A QA-native MCP server and skills library: analyze a repo, map risks to tests and evidence, plan and scaffold tests, strengthen weak suites, and review diffs before merge with senior-QA discipline.

[!IMPORTANT] sumo-qa is an advisor, not an oracle. Like any AI tool it can be wrong. Your judgment and your team's standards are the final word.

🚀 New here? 5-minute demo →

One install line, then the QA loop on your own repo: map it, then review a change for a merge verdict or audit the whole repo for a strategy.

Why it exists

AI writes more of your code every month, and it's confident about all of it: "done", "looks good", "safe to merge". But confidence isn't evidence. It will call a change safe off CI that ran an hour ago, write tests that pass by restating the code they're meant to check, and declare work finished without running anything. You can't tell what was actually verified from what merely sounds verified, and you're still the one who has to answer for what shipped.

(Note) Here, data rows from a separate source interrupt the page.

(** A five-byte file in an eight-byte buffer; fresh memory holds 170s. *)
Definition demo_env : venv :=
  Venv 7 0 0 18 (fun n => if n <? 0 then None else Some (replicate (Z.to_nat n) 170)).
Definition demo_file : vnode :=
  Vnode [102] VN_FILE 0 5 8 (Some [1; 2; 3; 4; 5; 99; 99; 99]) 0 1 0 0 420 [] false 0 0 0 0 0.

Lemma demo_file_ok : file_ok demo_file.
Proof. vm_compute. repeat split; discriminate. Qed.
Lemma demo_alloc_ok : alloc_ok demo_env.
Proof.
  intros n l. cbn [kmalloc demo_env]. case_ifZ; [done|]. intros [= <-]. rewrite len_replicate. lia.
Qed.

Lemma vfs_write_spec_witness : exists v',
  vfs_write demo_env demo_file [7; 7] 10 = Result 2 v' /\
  contents v' = [1; 2; 3; 4; 5; 0; 0; 0; 0; 0; 7; 7].
Proof.
  destruct (vfs_write_spec demo_env demo_file [7; 7] 10 demo_alloc_ok demo_file_ok)
    as [H|(v' & E & _ & _ & Hc & _)]; [lia|vm_compute; discriminate|discriminate H|].
  exists v'. split; [exact E|rewrite Hc; vm_compute; reflexivity].
Defined.

Lemma vfs_truncate_spec_witness : exists v',
  vfs_truncate demo_env demo_file 7 = Result 0 v' /\ contents v' = [1; 2; 3; 4; 5; 0; 0].
Proof.
  destruct (vfs_truncate_spec demo_env demo_file 7 demo_alloc_ok demo_file_ok)
    as [H|(v' & E & _ & _ & Hc)]; [lia|discriminate H|].
  exists v'. split; [exact E|rewrite Hc; vm_compute; reflexivity].
Defined.

Lemma vfs_write_wrap_witness :
  vfs_write demo_env demo_file (replicate 10 65) (2 ^ 64 - 5) = Overrun.
Proof.
  apply (vfs_write_wrap demo_env demo_file (replicate 10 65) (2 ^ 64 - 5) demo_file_ok);
    vm_compute; (reflexivity || discriminate).
Defined.

(** * Symbolic links *)
Section Links.
Context {D : Type} (t : vfs D).

Lemma take_part_plain nm n : (length nm <= n)%nat -> Forall (fun c => c <> 47) nm ->
  take_part n nm = (nm, []).
Proof.
  intros Hl Hf. revert n Hl. induction Hf as [|c nm Hc Hf IH]; intros n Hl; [by destruct n|].
  destruct n as [|n]; [simpl in Hl; lia|]. cbn [take_part].
  rewrite (proj2 (Z.eqb_neq c 47)) by done. rewrite IH by (simpl in Hl; lia). done.
Qed.

Lemma streq_false a b : a <> b -> streq a b = false.
Proof. intros. by apply bool_decide_eq_false_2. Qed.

(** A link [a] whose target is its own name. *)
Definition self_link (a : Z) (nm : list Z) : Prop :=
  a <> 0 /\ fld t a (fun n => is_vt (type n) VN_SYMLINK) false = true /\
  link_target t a = Some nm /\ find_child t (fld t a parent 0) nm = a /\ fld t a parent 0 <> 0 /\
  (0 < length nm <= 95)%nat /\ Forall (fun c => c <> 47) nm /\ nm <> dot /\ nm <> dotdot.

Lemma self_link_diverges a nm : self_link a nm -> forall fuel,
  (forall d, d < 8 -> resolve_link fuel t a d = None) /\
  vfs_lookup_at fuel t (fld t a parent 0) nm = None /\
  walk fuel t (fld t a parent 0) nm = None.
Proof.
  intros (Ha & Hty & Htg & Hf & Hp & Hl & Hs & Hd & Hdd) fuel.
  assert (Hne : exists c r, nm = c :: r /\ c <> 47).
  { destruct nm as [|c r]; [simpl in Hl; lia|]. exists c, r. split; [done|by inversion Hs]. }
  destruct Hne as (c & r & -> & Hc).
  assert (H47 : (c =? 47) = false) by (by apply Z.eqb_neq).
  assert (Hst : start_dir t (fld t a parent 0) (c :: r) = fld t a parent 0).
  { unfold start_dir. cbn [head]. by rewrite H47, (proj2 (Z.eqb_neq _ 0)) by done. }
  induction fuel as [|k (IHr & IHl & IHw)]; [done|]. splits.
  - intros d Hd8. cbn [resolve_link]. rewrite (proj2 (Z.eqb_neq a 0)), Hty by done.
    rewrite (proj2 (Z.ltb_lt d 8)) by done. cbn [negb andb]. rewrite Htg. cbn [head].
    by rewrite H47, IHl.
  - cbn [vfs_lookup_at]. unfold trivial_path.
    rewrite (streq_false (c :: r) []), (streq_false (c :: r) [47]) by congruence. cbn [orb].
    by rewrite Hst, H47.
  - cbn [walk]. rewrite take_part_plain; [|unfold part_max, VFS_MAX_NAME; simpl in *; lia|done].
    cbn [skip_slashes]. rewrite (proj2 (Z.eqb_neq (len (c :: r)) 0)) by (unfold len; simpl; lia).
    rewrite (streq_false _ dot), (streq_false _ dotdot) by done.
    by rewrite Hf, (proj2 (Z.eqb_neq a 0)), IHr by done.
Qed.

(** Link resolution does not terminate on a loop: the bound of eight
    counts the links of one call, and every nested lookup starts a new count. For
    a link whose target is its own name, resolution and lookup run out of every
    amount of fuel; in the kernel the recursion exhausts the stack. *)
Theorem symlink_loop_diverges a nm fuel : self_link a nm ->
  resolve_link fuel t a 0 = None /\ vfs_lookup_at fuel t (fld t a parent 0) nm = None.
Proof.
  intros Hs. destruct (self_link_diverges a nm Hs fuel) as (Hr & Hl & _). split; [by apply Hr|done].
Qed.
End Links.

(** [ln -s a /a] on an empty file system. *)
Definition demo_root : vfs unit :=
  Vfs (<[1 := new_node demo_env [47] VN_DIR]> ∅) 1 2 tt.
Definition demo_loop : vfs unit := fst (vfs_symlink demo_env demo_root 1 [97] [97]).

Lemma symlink_loop_diverges_witness :
  vfs_lookup_at 1000 demo_loop 1 [97] = None.
Proof.
  refine (proj2 (symlink_loop_diverges demo_loop 2 [97] 1000 _)).
  unfold self_link. splits; try (vm_compute; reflexivity); try discriminate; try (simpl; lia).
  repeat constructor. discriminate.
Defined.

(** * The tree lock *)
Definition lock_inv (s : lock_state) : Prop :=
  (depth s = 0 /\ (forall c, pcs s c <> Inside) /\
   (spin s = false /\ (forall c, pcs s c = Out \/ pcs s c = Spin) \/
    spin s = true /\ exists h, (pcs s h = GotSpin \/ (pcs s h = SetOwner /\ owner s = h) \/
                               pcs s h = Released \/ pcs s h = Disowned) /\
                    forall c, c <> h -> pcs s c = Out \/ pcs s c = Spin)) \/
  (0 < depth s /\ spin s = true /\ pcs s (owner s) = Inside /\
   forall c, c <> owner s -> pcs s c = Out \/ pcs s c = Spin).

Lemma pc_set_same f c p : pc_set f c p c = p.
Proof. unfold pc_set. by rewrite Z.eqb_refl. Qed.
Lemma pc_set_ne f c p x : x <> c -> pc_set f c p x = f x.
Proof. intros. unfold pc_set. by rewrite (proj2 (Z.eqb_neq x c)). Qed.

(** When [h] owns the spinlock and changes its own position, the others stay out. *)
Lemma others_set f h p x : x <> h -> (forall c, c <> h -> f c = Out \/ f c = Spin) ->
  pc_set f h p x = Out \/ pc_set f h p x = Spin.
Proof. intros Hx Hf. rewrite pc_set_ne by done. by apply Hf. Qed.

(** The position of any processor inside the protected part is the holder's. *)
Ltac holder c h Ho :=
  destruct (decide (c = h)) as [->|]; [|exfalso; destruct (Ho c) as [?|?]; [done|congruence|congruence]].

Lemma lock_step_inv s s' : lock_inv s -> lock_step s s' -> lock_inv s'.
Proof.
  intros Hinv Hstep. destruct Hstep as [s c Hpc Ho Hd|s c Hpc Hn|s c Hpc Hn|s c Hpc Hf|s c Hpc|s c Hpc
    |s c Hpc Hd|s c Hpc Hd|s c Hpc|s c Hpc].
  - destruct Hinv as [(Hz & _)|(Hp & Hs & Hin & Hot)]; [lia|]. right. subst c. cbn. splits.
    + lia.
    + done.
    + by rewrite pc_set_same.
    + intros x Hx. by apply others_set.
  - destruct Hinv as [(Hz & Hni & [[Hs Hot]|(Hs & h & Hh & Hot)])|(Hp & Hs & Hin & Hot)].
    + left. cbn. splits; [done| |left; split; [done|]]; intros x;
        destruct (decide (x = c)) as [->|]; rewrite ?pc_set_same, ?pc_set_ne by done; auto; done.
    + left. assert (c <> h) by (intros ->; destruct Hh as [H|[[H _]|[H|H]]]; congruence).
      cbn. splits; [done| |right; split; [done|]].
      * intros x. destruct (decide (x = c)) as [->|]; rewrite ?pc_set_same, ?pc_set_ne by done; [done|auto].
      * exists h. rewrite pc_set_ne by done. split; [done|]. intros x Hx.
        destruct (decide (x = c)) as [->|]; rewrite ?pc_set_same, ?pc_set_ne by done; auto.
    + right. assert (c <> owner s) by congruence. cbn. splits; [done..| |].
      * by rewrite pc_set_ne by done.
      * intros x Hx. destruct (decide (x = c)) as [->|]; rewrite ?pc_set_same, ?pc_set_ne by done; auto.
  - exfalso. destruct Hinv as [(_ & Hni & _)|(Hp & Hs & Hin & Hot)]; [by apply (Hni c)|].
    destruct (decide (c = owner s)) as [->|Hc]; [by apply Hn|]. destruct (Hot c Hc); congruence.
  - destruct Hinv as [(Hz & Hni & [[Hs Hot]|(Hs & _)])|(_ & Hs & _)]; [|congruence|congruence].
    left. cbn. splits; [done| |right; split; [done|]].
    + intros x. destruct (decide (x = c)) as [->|]; rewrite ?pc_set_same, ?pc_set_ne by done; [done|auto].
    + exists c. rewrite pc_set_same. split; [by left|]. intros x Hx. rewrite pc_set_ne by done. auto.
  - destruct Hinv as [(Hz & Hni & [[Hs Hot]|(Hs & h & Hh & Hot)])|(_ & _ & Hin & Hot)].
    + destruct (Hot c); congruence.
    + holder c h Hot. left. cbn. splits; [done| |right; split; [done|]].
      * intros x. destruct (decide (x = h)) as [->|]; rewrite ?pc_set_same, ?pc_set_ne by done; [done|auto].
      * exists h. rewrite pc_set_same. split; [right; left; done|]. intros x Hx. by apply others_set.
    + exfalso. destruct (decide (c = owner s)) as [->|Hc]; [congruence|]. destruct (Hot c Hc); congruence.
  - destruct Hinv as [(Hz & Hni & [[Hs Hot]|(Hs & h & Hh & Hot)])|(_ & _ & Hin & Hot)].
    + destruct (Hot c); congruence.
    + holder c h Hot. assert (Hoh : owner s = h) by (destruct Hh as [H|[[_ H]|[H|H]]]; congruence).
      right. cbn. subst h. splits; [lia|done|by rewrite pc_set_same|]. intros x Hx. by apply others_set.
    + exfalso. destruct (decide (c = owner s)) as [->|Hc]; [congruence|]. destruct (Hot c Hc); congruence.
  - destruct Hinv as [(_ & Hni & _)|(Hp & Hs & Hin & Hot)]; [by destruct (Hni c)|].
    right. cbn. splits; [lia|done..].
  - destruct Hinv as [(_ & Hni & _)|(Hp & Hs & Hin & Hot)]; [by destruct (Hni c)|].
    holder c (owner s) Hot. left. cbn. splits; [done| |right; split; [done|]].
    + intros x. destruct (decide (x = owner s)) as [->|]; rewrite ?pc_set_same, ?pc_set_ne by done; [done|].
      destruct (Hot x); congruence.
    + exists (owner s). rewrite pc_set_same. split; [auto|]. intros x Hx. by apply others_set.
  - destruct Hinv as [(Hz & Hni & [[Hs Hot]|(Hs & h & Hh & Hot)])|(_ & _ & Hin & Hot)].
    + destruct (Hot c); congruence.
    + holder c h Hot. left. cbn. splits; [done| |right; split; [done|]].
      * intros x. destruct (decide (x = h)) as [->|]; rewrite ?pc_set_same, ?pc_set_ne by done; [done|auto].
      * exists h. rewrite pc_set_same. split; [auto|]. intros x Hx. by apply others_set.
    + exfalso. destruct (decide (c = owner s)) as [->|Hc]; [congruence|]. destruct (Hot c Hc); congruence.
  - destruct Hinv as [(Hz & Hni & [[Hs Hot]|(Hs & h & Hh & Hot)])|(_ & _ & Hin & Hot)].
    + destruct (Hot c); congruence.
    + holder c h Hot. left. cbn. splits; [done| |left; split; [done|]]; intros x;
        destruct (decide (x = h)) as [->|]; rewrite ?pc_set_same, ?pc_set_ne by done; auto; done.
    + exfalso. destruct (decide (c = owner s)) as [->|Hc]; [congruence|]. destruct (Hot c Hc); congruence.
Qed.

sumo-qa exists to make AI-written code something you can stand behind. It holds any agent, in any host and on any stack, to a senior QA's discipline on its own work, and makes it show the evidence: risks tied to specific files and lines, each mapped to a test that ran this turn, and a safe-to-merge verdict you could hand a reviewer instead of "the model said it was fine". The same standard every time, not each model's own idea of "tested".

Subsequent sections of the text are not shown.